Work instruction. Using the listing below, copy exactly the lines from the one containing "Section AggregatorFacts." to the one containing "Lemma annotated_numeric (vs", both lines included, and no others.

_ _ _

(** The parts of a split put together again, the captures (every second
    part) between markers. *)
Fixpoint join (parts : list string) : string :=
  match parts with
  | [] => EmptyString
  | [t] => t
  | t :: capture :: rest =>
      String.append t
        (String.append "**" (String.append capture
                               (String.append "**" (join rest))))
  end.

(** ** occurs in [s]. *)
Fixpoint has_marker (s : string) : bool :=
  match after_marker s with
  | Some _ => true
  | None =>
      match s with
      | String _ s' => has_marker s'
      | EmptyString => false
      end
  end.


(** Every code unit of [s] is white space. *)
Fixpoint blank (s : string) : bool :=
  match s with
  | EmptyString => true
  | String c s' => is_white_space c && blank s'
  end.

(** No code unit of [s] is a line terminator. *)
Fixpoint single_line (s : string) : bool :=
  match s with
  | EmptyString => true
  | String c s' => negb (is_line_terminator c) && single_line s'
  end.

(** No code unit of [s] is white space. *)
Fixpoint no_space (s : string) : bool :=
  match s with
  | EmptyString => true
  | String c s' => negb (is_white_space c) && no_space s'
  end.

(** How often the code unit [c] occurs in [s]. *)
Fixpoint occurrences (c : Ascii.ascii) (s : string) : nat :=
  match s with
  | EmptyString => 0
  | String x s' => (if Ascii.eqb x c then 1 else 0) + occurrences c s'
  end.

(** The React key of an element. *)
Definition key_of (e : element) : option nat :=
  match e with
  | H4 k _ | Li k _ | P k _ => Some k
  | Nothing => None
  end.

End Markup.

(* ===================================================================== *)
(** ** Numbers: rounding and clamping                                     *)
(* ===================================================================== *)

Section NumberFacts.
Import JS.

Lemma Qltb_lt (p q : Q) : Qltb p q = true <-> (p < q)%Q.
Proof.
  unfold Qltb. rewrite negb_true_iff.
  split; intros H.
  - apply Qnot_le_lt. intros Hle. apply Qle_bool_iff in Hle. congruence.
  - destruct (Qle_bool q p) eqn:E; [|reflexivity].
    apply Qle_bool_iff in E. exfalso. exact (Qlt_not_le _ _ H E).
Qed.

Lemma Qltb_ge (p q : Q) : Qltb p q = false <-> (q <= p)%Q.
Proof.
  unfold Qltb. rewrite negb_false_iff. apply Qle_bool_iff.
Qed.

Lemma lt_of_Z (a b : Z) : lt (of_Z a) (of_Z b) = (a <? b).
Proof.
  unfold lt, of_Z, Qltb, Qle_bool, inject_Z. simpl.
  rewrite !Z.mul_1_r. rewrite Z.ltb_antisym. reflexivity.
Qed.

Lemma Math_min_of_Z (a b : Z) : Math_min (of_Z a) (of_Z b) = of_Z (Z.min a b).
Proof.
  unfold Math_min. change (of_Z a) with (Finite (inject_Z a)) at 1.
  change (of_Z b) with (Finite (inject_Z b)) at 1. cbv iota beta.
  change (Finite (inject_Z b)) with (of_Z b).
  change (Finite (inject_Z a)) with (of_Z a).
  rewrite lt_of_Z. destruct (Z.ltb_spec b a).
  - rewrite Z.min_r by lia. reflexivity.
  - rewrite Z.min_l by lia. reflexivity.
Qed.

Lemma Math_max_of_Z (a b : Z) : Math_max (of_Z a) (of_Z b) = of_Z (Z.max a b).
Proof.
  unfold Math_max. change (of_Z a) with (Finite (inject_Z a)) at 1.
  change (of_Z b) with (Finite (inject_Z b)) at 1. cbv iota beta.
  change (Finite (inject_Z b)) with (of_Z b).
  change (Finite (inject_Z a)) with (of_Z a).
  rewrite lt_of_Z. destruct (Z.ltb_spec a b).
  - rewrite Z.max_r by lia. reflexivity.
  - rewrite Z.max_l by lia. reflexivity.
Qed.

End NumberFacts.

(* ===================================================================== *)
(** ** The rating distribution                                            *)
(* ===================================================================== *)

Section RatingChartFacts.
Import JS RatingChart.

Lemma clampedRating_finite (review : Review) (q : Q) :
  rating review = Finite q ->
  clampedRating review = of_Z (Z.max 1 (Z.min 5 (Qfloor (q + (1 # 2))))).
Proof.
  intros Hq. unfold clampedRating. rewrite Hq. cbn [Math_round].
  rewrite Math_min_of_Z, Math_max_of_Z. reflexivity.
Qed.

Lemma clampedRating_numeric (review : Review) :
  rating review <> NaN ->
  exists k : Z, clampedRating review = of_Z k /\ 1 <= k <= 5.
Proof.
  intros Hnum. destruct (rating review) as [q | | |] eqn:Hr.
  - exists (Z.max 1 (Z.min 5 (Qfloor (q + (1 # 2))))). split.
    + apply clampedRating_finite. exact Hr.
    + lia.
  - exists 5. split; [|lia]. unfold clampedRating. rewrite Hr. reflexivity.
  - exists 1. split; [|lia]. unfold clampedRating. rewrite Hr. reflexivity.
  - congruence.
Qed.

Lemma index_of_of_Z (k : Z) :
  1 <= k <= 5 -> index_of (of_Z k) = Some (Z.to_nat (k - 1)).
Proof.
  intros Hk.
  assert (Hcases : k = 1 \/ k = 2 \/ k = 3 \/ k = 4 \/ k = 5) by lia.
  destruct Hcases as [-> | [-> | [-> | [-> | ->]]]]; reflexivity.
Qed.

Lemma index_of_bound (k : number) (i : nat) :
  index_of k = Some i -> (i < 5)%nat.
Proof.
  destruct k as [q | | |]; cbn; try discriminate.
  repeat match goal with
         | |- context [if ?b then _ else _] => destruct b
         end; intros [= <-]; lia.
Qed.

Lemma fake_total_insert (d : list Row) (i : nat) (r r' : Row) :
  d !! i = Some r ->
  (fake_total (<[i := r']> d) + fake r = fake_total d + fake r')%nat.
Proof.
  revert i. induction d as [| x d IH]; intros [| i] Hi; cbn in *;
    try discriminate.
  - injection Hi as ->. lia.
  - specialize (IH i Hi). unfold fake_total in *.
    rewrite <- !Nat.add_assoc. f_equal. exact IH.
Qed.

Lemma genuine_total_insert (d : list Row) (i : nat) (r r' : Row) :
  d !! i = Some r ->
  (genuine_total (<[i := r']> d) + genuine r = genuine_total d + genuine r')%nat.
Proof.
  revert i. induction d as [| x d IH]; intros [| i] Hi; cbn in *;
    try discriminate.
  - injection Hi as ->. lia.
  - specialize (IH i Hi). unfold genuine_total in *.
    rewrite <- !Nat.add_assoc. f_equal. exact IH.
Qed.

(** One review changes one counter of one bucket, by one. *)
Lemma count_review_numeric (d : list Row) (review : Review) :
  length d = 5%nat ->
  rating review <> NaN ->
  exists (i : nat) (r : Row),
    (i < 5)%nat /\ index_of (clampedRating review) = Some i /\
    d !! i = Some r /\
    count_review d review =
      Normal (<[i := if strict_eq_str (label review) "fake"
                     then bump_fake r else bump_genuine r]> d).
Proof.
  intros Hlen Hnum.
  destruct (clampedRating_numeric review Hnum) as (k & Hk & Hrange).
  pose proof (index_of_of_Z k Hrange) as Hidx. rewrite <- Hk in Hidx.
  pose proof (index_of_bound _ _ Hidx) as Hi.
  destruct (lookup_lt_is_Some_2 d (Z.to_nat (k - 1))) as [r Hr]; [lia|].
  exists (Z.to_nat (k - 1)), r. repeat split; try assumption.
  unfold count_review. rewrite Hidx, Hr.
  destruct (strict_eq_str (label review) "fake"); reflexivity.
Qed.

Lemma fake_labelled_cons (review : Review) (reviews : list Review) :
  Spec.fake_labelled (review :: reviews) =
  ((if strict_eq_str (label review) "fake" then 1 else 0)
   + Spec.fake_labelled reviews)%nat.
Proof.
  unfold Spec.fake_labelled. cbn [List.filter]. unfold Spec.is_fake at 1.
  destruct (strict_eq_str (label review) "fake"); reflexivity.
Qed.

Lemma other_labelled_cons (review : Review) (reviews : list Review) :
  Spec.other_labelled (review :: reviews) =
  ((if strict_eq_str (label review) "fake" then 0 else 1)
   + Spec.other_labelled reviews)%nat.
Proof.
  unfold Spec.other_labelled. cbn [List.filter]. unfold Spec.is_fake at 1.
  destruct (strict_eq_str (label review) "fake"); reflexivity.
Qed.

Lemma forEach_count_review (reviews : list Review) (d : list Row) :
  length d = 5%nat ->
  Forall (fun review => rating review <> NaN) reviews ->
  exists d' : list Row,
    forEach count_review reviews d = @Normal exn _ d' /\
    length d' = 5%nat /\
    fake_total d' = (fake_total d + Spec.fake_labelled reviews)%nat /\
    genuine_total d' = (genuine_total d + Spec.other_labelled reviews)%nat.
Proof.
  intros Hlen Hall. revert d Hlen.
  induction Hall as [| review reviews Hnum _ IH]; intros d Hlen.
  - exists d. cbn. repeat split; try assumption; lia.
  - destruct (count_review_numeric d review Hlen Hnum)
      as (i & r & Hi & _ & Hr & Hstep).
    cbn [forEach]. rewrite Hstep. cbn [bind].
    rewrite fake_labelled_cons, other_labelled_cons.
    destruct (strict_eq_str (label review) "fake");
      [ set (r' := bump_fake r) | set (r' := bump_genuine r) ];
      (destruct (IH (<[i := r']> d)) as (d' & Hrun & Hlen' & Hf & Hg);
       [ rewrite length_insert; exact Hlen | ]);
      exists d'; (split; [exact Hrun|]); (split; [exact Hlen'|]);
      pose proof (fake_total_insert d i r r' Hr) as Hfi;
      pose proof (genuine_total_insert d i r r' Hr) as Hgi;
      rewrite Hf, Hg; subst r';
      cbn [bump_fake bump_genuine fake genuine] in Hfi, Hgi; lia.
Qed.

End RatingChartFacts.

(* ===================================================================== *)
(** ** The aggregator's counts                                            *)
(* ===================================================================== *)

Section AggregatorFacts.
Import Pipeline.

Lemma count_label_partition (vs : list (RawReview * Verdict)) :
  (count_label fake vs + count_label genuine vs = length vs)%nat.
Proof.
  unfold count_label. induction vs as [| [raw v] vs IH]; [reflexivity|].
  cbn [List.filter snd]. destruct (label v); cbn [label_eqb length]; lia.
Qed.

Lemma annotated_numeric (vs : list (RawReview * Verdict)) :
  Forall (fun review => RatingChart.rating review <> JS.NaN) (map annotated vs).
Proof.
  apply Forall_map. apply Forall_forall. intros p _. cbn. discriminate.
Qed.

Lemma fake_labelled_annotated (vs : list (RawReview * Verdict)) :
  Spec.fake_labelled (map annotated vs) = count_label fake vs.
Proof.
  unfold count_label. induction vs as [| [raw v] vs IH]; [reflexivity|].
  cbn [map]. rewrite fake_labelled_cons, IH. cbn [List.filter snd].
  destruct (label v) eqn:E; cbn; rewrite E; reflexivity.
Qed.

Lemma other_labelled_annotated (vs : list (RawReview * Verdict)) :
  Spec.other_labelled (map annotated vs) = count_label genuine vs.
Proof.
  unfold count_label. induction vs as [| [raw v] vs IH]; [reflexivity|].
  cbn [map]. rewrite other_labelled_cons, IH. cbn [List.filter snd].
  destruct (label v) eqn:E; cbn; rewrite E; reflexivity.
Qed.

End AggregatorFacts.

(* ===================================================================== *)
(** ** Counting: fake + genuine = total                                   *)
(* ===================================================================== *)

Section Counting.
Import JS RatingChart.

Lemma labelled_partition (reviews : list Review) :
  (Spec.fake_labelled reviews + Spec.other_labelled reviews = length reviews)%nat.
Proof.
  induction reviews as [| review reviews IH]; [reflexivity|].
  rewrite fake_labelled_cons, other_labelled_cons. cbn [length].
  destruct (strict_eq_str (label review) "fake"); lia.
Qed.

Lemma calculateDistribution_counts (reviews : list Review) :
  Forall (fun review => rating review <> NaN) reviews ->
  exists data : list Row,
    calculateDistribution reviews = @Normal exn _ data /\
    length data = 5%nat /\
    fake_total data = Spec.fake_labelled reviews /\
    genuine_total data = Spec.other_labelled reviews.
Proof.
  intros Hall.
  destruct (forEach_count_review reviews distribution0 eq_refl Hall)
    as (data & Hrun & Hlen & Hf & Hg).
  exists data. repeat split; assumption.
Qed.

_ _ _

Solution.
Section AggregatorFacts.
Import Pipeline.

Lemma count_label_partition (vs : list (RawReview * Verdict)) :
  (count_label fake vs + count_label genuine vs = length vs)%nat.
Proof.
  unfold count_label. induction vs as [| [raw v] vs IH]; [reflexivity|].
  cbn [List.filter snd]. destruct (label v); cbn [label_eqb length]; lia.
Qed.

Lemma annotated_numeric (vs : list (RawReview * Verdict)) :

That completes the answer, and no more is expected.